Em dezembro de 2024, o Conselho adotou um adiamento, por um ano, da aplicação da legislação da UE em matéria de desflorestação.

Na sequência das preocupações manifestadas pelos Estados-Membros e pelas partes interessadas sobre a prontidão das empresas e das administrações, bem como sobre questões técnicas relacionadas com o novo sistema de informação, a Comissão Europeia propôs, em outubro de 2025, uma revisão específica do regulamento para fazer face à situação.

Em novembro de 2025, o Conselho adotou o seu mandato de negociação sobre a revisão.

Em 4 de dezembro de 2025, a Presidência do Conselho e o Parlamento Europeu chegaram a um acordo provisório para a revisão do Regulamento da UE relativo aos produtos não associados à desflorestação, a fim de simplificar a sua execução e adiar a sua aplicação, proporcionando aos operadores e às autoridades mais tempo para se preparem.

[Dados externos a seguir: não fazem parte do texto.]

(** * The SFT application handlers of the synthetic data generator

    A shallow embedding of [src/distilabel_dataset_generator/apps/sft.py]:
    the five handlers [generate_system_prompt], [generate_sample_dataset],
    [_check_push_to_hub], [generate_dataset] and [push_to_hub].

    The handlers talk to collaborators that live outside the file: the
    progress callback of the UI, the text generation step, the worker
    process and its result queue, and the dataset hub.  Every such call is
    recorded as an [Event]; what the collaborator answers (returns, raises
    or never returns) is read from an environment [Env] that may look at
    everything that happened before the call.  A handler is then a function
    from the history so far to its outcome and the events it emitted. *)

From Stdlib Require Import ZArith QArith String List Bool Lia.
From Stdlib Require Import DecimalString Sorted.
Import ListNotations.

#[local] Open Scope string_scope.
#[local] Open Scope Z_scope.
#[local] Open Scope list_scope.

(** ** Python values *)

(** The exception classes that matter here.  [NonException] stands for the
    classes below [BaseException] but not below [Exception]
    (KeyboardInterrupt, SystemExit), which [except Exception] lets through. *)
Inductive ExnClass : Type :=
| GrError
| KeyError
| ValueError
| IndexError
| OtherException
| NonException.

(** An exception object: its class and [str(e)].  For the KeyError,
    ValueError and IndexError built below the text is indicative only; no
    handler of the file reads it. *)
Record Exn : Type := mkExn { exn_class : ExnClass; exn_str : string }.

Definition is_Exception (e : Exn) : bool :=
  match exn_class e with
  | NonException => false
  | _ => true
  end.

(** [gr.Error(message)] *)
Definition gr_Error (message : string) : Exn := mkExn GrError message.

(** The outcome of a call: a value, a raised exception, or a call that never
    comes back ([Queue.get] on a queue nobody fills, [join] on a worker that
    never exits). *)
Inductive Result (A : Type) : Type :=
| Ok (a : A)
| Raise (e : Exn)
| Blocked.

Arguments Ok {A} a.
Arguments Raise {A} e.
Arguments Blocked {A}.

Definition result_bind {A B} (r : Result A) (f : A -> Result B) : Result B :=
  match r with
  | Ok a => f a
  | Raise e => Raise e
  | Blocked => Blocked
  end.

(** *** Lists and dicts *)

(** [x in xs] on a list of strings. *)
Definition py_in (x : string) (xs : list string) : bool :=
  existsb (String.eqb x) xs.

(** [xs.index(x)]: the first position holding [x], ValueError without one. *)
Fixpoint py_index (x : string) (xs : list string) : Result nat :=
  match xs with
  | [] => Raise (mkExn ValueError (x ++ " is not in list")%string)
  | y :: ys =>
      if String.eqb y x then Ok O
      else result_bind (py_index x ys) (fun i => Ok (S i))
  end.

(** [xs[i]] for a position [i >= 0]. *)
Definition py_getitem {A} (xs : list A) (i : nat) : Result A :=
  match nth_error xs i with
  | Some a => Ok a
  | None => Raise (mkExn IndexError "list index out of range")
  end.

(** [d[key]] on a dict, kept as an association list. *)
Fixpoint dict_getitem {A} (key : string) (d : list (string * A)) : Result A :=
  match d with
  | [] => Raise (mkExn KeyError key)
  | (k, v) :: rest => if String.eqb k key then Ok v else dict_getitem key rest
  end.

(** Truthiness of a string: non-empty. *)
Definition truthy (s : string) : bool :=
  match s with
  | EmptyString => false
  | _ => true
  end.

(** [str(n)] / [f"{n}"] on an int. *)
Definition str_of_int (n : Z) : string := NilZero.string_of_int (Z.to_int n).

(** *** Tables *)

Record Message : Type := mkMessage { role : string; content : string }.

Inductive Cell : Type :=
| CellText (text : string)
| CellMessages (messages : list Message).

Definition Column : Type := list Cell.

(** A pandas DataFrame: its columns in order, each with its label. *)
Record DataFrame : Type := mkDataFrame { df_columns : list (string * Column) }.

Definition column_names (df : DataFrame) : list string :=
  map fst (df_columns df).

Definition columns_labelled (label : string) (df : DataFrame)
  : list (string * Column) :=
  filter (fun c => String.eqb (fst c) label) (df_columns df).

(** [df[[label_1, ..., label_n]]]: for each label in turn every column
    carrying it; KeyError when some label is on no column. *)
Definition df_getitem (labels : list string) (df : DataFrame)
  : Result DataFrame :=
  match filter (fun l => negb (py_in l (column_names df))) labels with
  | [] => Ok (mkDataFrame (flat_map (fun l => columns_labelled l df) labels))
  | missing :: _ => Raise (mkExn KeyError missing)
  end.

Fixpoint unique_names (names : list string) : bool :=
  match names with
  | [] => true
  | n :: rest => negb (py_in n rest) && unique_names rest
  end.

(** A [datasets.Dataset]: its features are a dict, so no two columns share a
    name. *)
Record Dataset : Type := mkDataset {
  ds_table : DataFrame;
  ds_unique : unique_names (column_names ds_table) = true
}.

Definition to_pandas (d : Dataset) : DataFrame := ds_table d.

(** A [Distiset]: configuration name -> split name -> Dataset. *)
Definition DatasetDict : Type := list (string * Dataset).
Definition Distiset : Type := list (string * DatasetDict).

(** ** Calls to the collaborators *)

Inductive Event : Type :=
| EvProgress (fraction : Q) (desc : string)
    (* progress(fraction, desc=desc) *)
| EvGetPromptGenerationStep
    (* get_prompt_generation_step() *)
| EvStepLoad
    (* generate_description.load() *)
| EvStepProcess (system_prompt instruction : string)
    (* next(generate_description.process([{...}]))[0]["generation"] *)
| EvQueueCreate
    (* multiprocessing.Queue() *)
| EvProcessCreate (num_turns num_rows : Z) (system_prompt : string)
    (is_sample : bool)
    (* multiprocessing.Process(target=_run_pipeline, args=(queue, ...)) *)
| EvProcessStart
    (* p.start() *)
| EvIsAlive
    (* p.is_alive() *)
| EvPopenPoll
    (* p._popen.poll() *)
| EvSleep (seconds : Q)
    (* time.sleep(seconds) *)
| EvJoin
    (* p.join() *)
| EvTerminate
    (* p.terminate(): never issued by this file, named to state that *)
| EvQueueGet
    (* result_queue.get() *)
| EvDistisetPush (repo_id : option string) (private include_script : bool)
    (token : option string) (data : DataFrame)
    (* Distiset({"default": Dataset.from_pandas(data)}).push_to_hub(...) *).

Definition History : Type := list Event.

Inductive Outcome : Type :=
| Returns
| Raises (e : Exn)
| Blocks.

(** What the collaborators do.  Each field reads the events that came
    before the call.  The worker process runs [_run_pipeline]
    ([get_pipeline(...).run(use_cache=False)], then [result_queue.put]) on
    its own; the handlers see it through its liveness and through the item
    it left on the queue. *)
Record Env : Type := mkEnv {
  env_outcome : History -> Event -> Outcome;
  env_is_alive : History -> bool;          (* answer of p.is_alive() *)
  env_popen_poll : History -> option Z;    (* answer of p._popen.poll() *)
  env_queue_item : History -> Distiset;    (* what the worker put *)
  env_generation : History -> string       (* first generated text *)
}.

(** ** Handlers as history transformers *)

Definition M (A : Type) : Type := History -> Result A * list Event.

Definition ret {A} (a : A) : M A := fun _ => (Ok a, []).

Definition bind {A B} (m : M A) (f : A -> M B) : M B :=
  fun h =>
    match m h with
    | (Ok a, t1) => let (r, t2) := f a (h ++ t1) in (r, t1 ++ t2)
    | (Raise e, t1) => (Raise e, t1)
    | (Blocked, t1) => (Blocked, t1)
    end.

Definition lift {A} (r : Result A) : M A := fun _ => (r, []).

Definition raise {A} (e : Exn) : M A := lift (Raise e).

(** [try: body  except Exception as e: handler e] *)
Definition try_except {A} (body : M A) (handler : Exn -> M A) : M A :=
  fun h =>
    match body h with
    | (Raise e, t1) =>
        if is_Exception e
        then let (r, t2) := handler e (h ++ t1) in (r, t1 ++ t2)
        else (Raise e, t1)
    | other => other
    end.

Declare Scope handler_scope.
Delimit Scope handler_scope with handler.
Notation "x <- m ;; k" := (bind m (fun x => k))
  (at level 61, m at next level, right associativity) : handler_scope.
Notation "m ;; k" := (bind m (fun _ => k))
  (at level 61, right associativity) : handler_scope.
#[local] Open Scope handler_scope.

Definition result_of {A} (x : Result A * list Event) : Result A := fst x.
Definition emitted {A} (x : Result A * list Event) : list Event := snd x.

Definition is_progress (e : Event) : bool :=
  match e with EvProgress _ _ => true | _ => false end.

(** The fractions passed to the progress callback, in order. *)
Definition progress_fractions (t : list Event) : list Q :=
  flat_map (fun e => match e with EvProgress q _ => [q] | _ => [] end) t.

Definition is_hub_request (e : Event) : bool :=
  match e with EvDistisetPush _ _ _ _ _ => true | _ => false end.

Definition is_reap (e : Event) : bool :=
  match e with EvJoin | EvTerminate => true | _ => false end.

(** [emits_only P m]: on every history, every event of [m] satisfies [P]. *)
Definition emits_only {A} (P : Event -> Prop) (m : M A) : Prop :=
  forall h, Forall P (emitted (m h)).

(** The arguments a worker process is created with. *)
Definition spawned_with (num_turns num_rows : Z) (system_prompt : string)
    (is_sample : bool) (e : Event) : Prop :=
  match e with
  | EvProcessCreate turns rows prompt sample =>
      turns = num_turns /\ rows = num_rows /\ prompt = system_prompt
      /\ sample = is_sample
  | _ => True
  end.

(** ** The handlers of apps/sft.py *)

(** The step function at the head of [generate_dataset]: the estimated
    duration, in seconds, for [num_rows] rows. *)
Definition duration (num_rows : Z) : Z :=
  if num_rows <? 5 then 25
  else if num_rows <? 10 then 60
  else if num_rows <? 30 then 120
  else if num_rows <? 100 then 240
  else if num_rows <? 300 then 600
  else if num_rows <? 1000 then 1200
  else 2400.

Definition total_steps : nat := 100.

(** [(step + 1) / total_steps], as an exact rational.  Python divides two
    ints into the nearest float; rounding keeps the order of these values
    and [100 / 100] is exactly [1.0]. *)
Definition fraction (step : nat) : Q :=
  Z.of_nat (step + 1) # Pos.of_nat total_steps.
Lemma thz_to_hz_int_out_of_range (z : Z) :
  in_numpy_range (PyInt z) = false -> thz_to_hz (PyInt z) = Raise TypeError.
Proof.
  intros H. unfold thz_to_hz, np_isnan, isinstance_int_float. cbn [negb].
  cbn [in_numpy_range] in H. rewrite H. reflexivity.
Qed.

(** C1, as the code has it: on every value numpy can test (all but the
    ints outside the 64-bit range) [thz_to_hz] raises [ValueError] exactly
    for a NaN and for a value that is neither int nor float, and otherwise
    returns the double product [thz * 1e12]; on an int outside that range it
    raises [TypeError], the error of [np.isnan]. *)
Theorem thz_to_hz_on_numpy_range (thz : pyval) :
  (in_numpy_range thz = true ->
   thz_to_hz thz =
   if negb (isinstance_int_float thz) || is_nan_value thz
   then Raise ValueError
   else OK (PyFloat (as_double thz * 1e12)))
  /\ (in_numpy_range thz = false -> thz_to_hz thz = Raise TypeError).
Proof.
  split; intros H.
  - destruct thz as [f | z | b | s | ].
    + rewrite thz_to_hz_float. reflexivity.
    + cbn [in_numpy_range] in H. apply andb_true_iff in H. destruct H as [H1 H2].
      apply Z.leb_le in H1. apply Z.ltb_lt in H2.
      rewrite thz_to_hz_int by lia. reflexivity.
    + destruct b; reflexivity.
    + reflexivity.
    + reflexivity.
  - destruct thz as [f | z | b | s | ]; try discriminate H.
    apply thz_to_hz_int_out_of_range. exact H.
Qed.

Lemma thz_to_hz_on_numpy_range_witness :
  in_numpy_range (PyFloat 0x1.2dfd694ccab3fp-16) = true
  /\ thz_to_hz (PyFloat 0x1.2dfd694ccab3fp-16) = OK (PyFloat (0x1.2dfd694ccab3fp-16 * 1e12)).
Proof.
  split; [reflexivity | ].
  exact (proj1 (thz_to_hz_on_numpy_range (PyFloat 0x1.2dfd694ccab3fp-16)) eq_refl).
Defined.
(** * Verification of the dataset repartitioning script [create_new_split.py]

    The development embeds [split_data] (and the library calls it makes)
    and proves properties of the matching step, the ratio check, the
    two-stage split and the relocation of the files. *)

From Stdlib Require Import ZArith Lia Ascii.
From Stdlib Require Import Floats.SpecFloat.
From stdpp Require Import base option list sorting gmap strings.

Local Open Scope Z_scope.

(** ** Python floats

    A Python [float] is an IEEE 754 binary64 number.  [spec_float] with
    53 bits of precision and [emax = 1024] is exactly that format; its
    operations round to nearest, ties to even, as the hardware does. *)
Module PyFloat.

Definition prec : Z := 53.
Definition emax : Z := 1024.

Abbreviation float := spec_float.

(** [float(z)] for a Python [int]. *)
Definition of_int (z : Z) : float := binary_normalize prec emax z 0 false.

(** The literal written [n/10^k] in the source text, e.g. [lit 7 10] for
    [0.7]: the double nearest to the quotient, which is what the correctly
    rounded division of two exactly representable integers returns. *)
Definition lit (n d : Z) : float := SFdiv prec emax (of_int n) (of_int d).

Definition add : float -> float -> float := SFadd prec emax.
Definition mul : float -> float -> float := SFmul prec emax.
Definition eqb : float -> float -> bool := SFeqb.
Definition leb : float -> float -> bool := SFleb.

Definition is_zero (x : float) : bool :=
  match x with S754_zero _ => true | _ => false end.

(** [x / y]; Python raises [ZeroDivisionError] on a zero divisor, which
    is [None] here. *)
Definition div (x y : float) : option float :=
  if is_zero y then None else Some (SFdiv prec emax x y).

(** [math.ceil]; [None] where Python raises (NaN and the infinities). *)
Definition ceil (x : float) : option Z :=
  match x with
  | S754_zero _ => Some 0
  | S754_finite s m e =>
      let v := if s then Z.neg m else Z.pos m in
      Some (if 0 <=? e then v * 2 ^ e else - ((- v) / 2 ^ (- e)))
  | _ => None
  end.

End PyFloat.

Abbreviation float := spec_float.

(** ** Exceptions and results *)

Inductive exn : Set :=
  | AssertionError
  | ValueError
  | ZeroDivisionError
  | IndexError
  | FileNotFoundError.

Inductive result (A : Type) : Type :=
  | Ok (a : A)
  | Raise (e : exn).
Arguments Ok {A} a.
Arguments Raise {A} e.

Definition rbind {A B} (r : result A) (k : A -> result B) : result B :=
  match r with
  | Ok a => k a
  | Raise e => Raise e
  end.

Definition of_option {A} (o : option A) (e : exn) : result A :=
  match o with
  | Some a => Ok a
  | None => Raise e
  end.

(** ** The file system

    A directory is the list of the names it holds, in the order in which
    [os.listdir] reports them (an order the operating system chooses).  The
    file system maps the path of a directory to that list. *)
Abbreviation filesystem := (gmap string (list string)).

(** Computations that read and change the file system and may raise.  The
    file system is kept when an exception is raised: what was moved before
    the failure stays moved. *)
Definition M (A : Type) : Type := filesystem -> result A * filesystem.

Definition ret {A} (a : A) : M A := fun fs => (Ok a, fs).
Definition raise {A} (e : exn) : M A := fun fs => (Raise e, fs).
Definition bind {A B} (m : M A) (k : A -> M B) : M B :=
  fun fs =>
    match m fs with
    | (Ok a, fs') => k a fs'
    | (Raise e, fs') => (Raise e, fs')
    end.
Definition lift {A} (r : result A) : M A := fun fs => (r, fs).

Declare Scope py_scope.
Delimit Scope py_scope with py.
Notation "x <- m ;; k" := (bind m (fun x => k))
  (at level 100, m at next level, right associativity) : py_scope.
Notation "m ;;; k" := (bind m (fun _ => k))
  (at level 100, right associativity) : py_scope.

(** [os.makedirs(p, exist_ok=True)] *)
Definition makedirs (p : string) : M unit :=
  fun fs =>
    match fs !! p with
    | Some _ => (Ok (), fs)
    | None => (Ok (), <[p := []]> fs)
    end.

(** [os.listdir(p)] *)
Definition listdir (p : string) : M (list string) :=
  fun fs =>
    match fs !! p with
    | Some l => (Ok l, fs)
    | None => (Raise FileNotFoundError, fs)
    end.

Em 18 de dezembro, o Conselho adotou formalmente a revisão de partes específicas, que simplifica os requisitos em matéria de dever de diligência e adia a aplicação do regulamento para todos os operadores, até 30 de dezembro de 2026, com uma margem adicional de mais seis meses para os micro e pequenos operadores.

Esta revisão responde às preocupações manifestadas pelos Estados-Membros e pelas partes interessadas sobre os encargos administrativos e a prontidão do sistema informático, preservando em simultâneo e de forma plena o objetivo do Regulamento Desflorestação de prevenir a desflorestação e a degradação florestal associadas aos produtos colocados no mercado da UE.

Estratégia da UE para as Florestas

Em julho de 2021, a Comissão Europeia publicou a Estratégia da UE para as Florestas 2030, como um dos elementos emblemáticos do Pacto Ecológico Europeu. A estratégia visa contribuir para a redução das emissões líquidas de gases com efeito de estufa da UE em, pelo menos, 55 % até 2030, em comparação com os níveis de 1990.

Visa ainda aumentar a dimensão e a qualidade das florestas europeias e melhorar a sua resiliência a desafios, como as alterações climáticas, apoiando simultaneamente as comunidades cuja subsistência depende da silvicultura.

Nas conclusões do Conselho sobre a estratégia florestal, aprovadas em novembro de 2021, os ministros da Agricultura e das Pescas da UE salientaram:

  • o papel essencial das florestas para a saúde humana e animal, bem como para o ambiente natural
  • o papel das florestas na transição para uma bioeconomia circular verde, com impacto neutro no clima e competitiva
  • a necessidade de encontrar um equilíbrio entre os aspetos ambientais, sociais e económicos da gestão sustentável das florestas

Estratégia de Biodiversidade e Regulamento Restauro da Natureza

A Estratégia de Biodiversidade da UE para 2030, apresentada pela Comissão em maio de 2020 e aprovada pelo Conselho em outubro de 2020, estabelece ações destinadas a contribuir para a preservação das florestas e da sua biodiversidade.

O Regulamento Restauro da Natureza, adotado em junho de 2024 pelo Conselho e atualmente em vigor, visa reforçar a biodiversidade florestal.

Regras relativas ao uso do solo e às florestas

Com o pacote Objetivo 55 e a revisão do regulamento da UE relativo ao uso do solo, à alteração do uso do solo e às florestas (LULUCF), a UE estabeleceu um novo objetivo para 2030 em matéria de remoções de carbono. Passa por aumentar os sumidouros naturais de carbono da UE, que incluem árvores e plantas.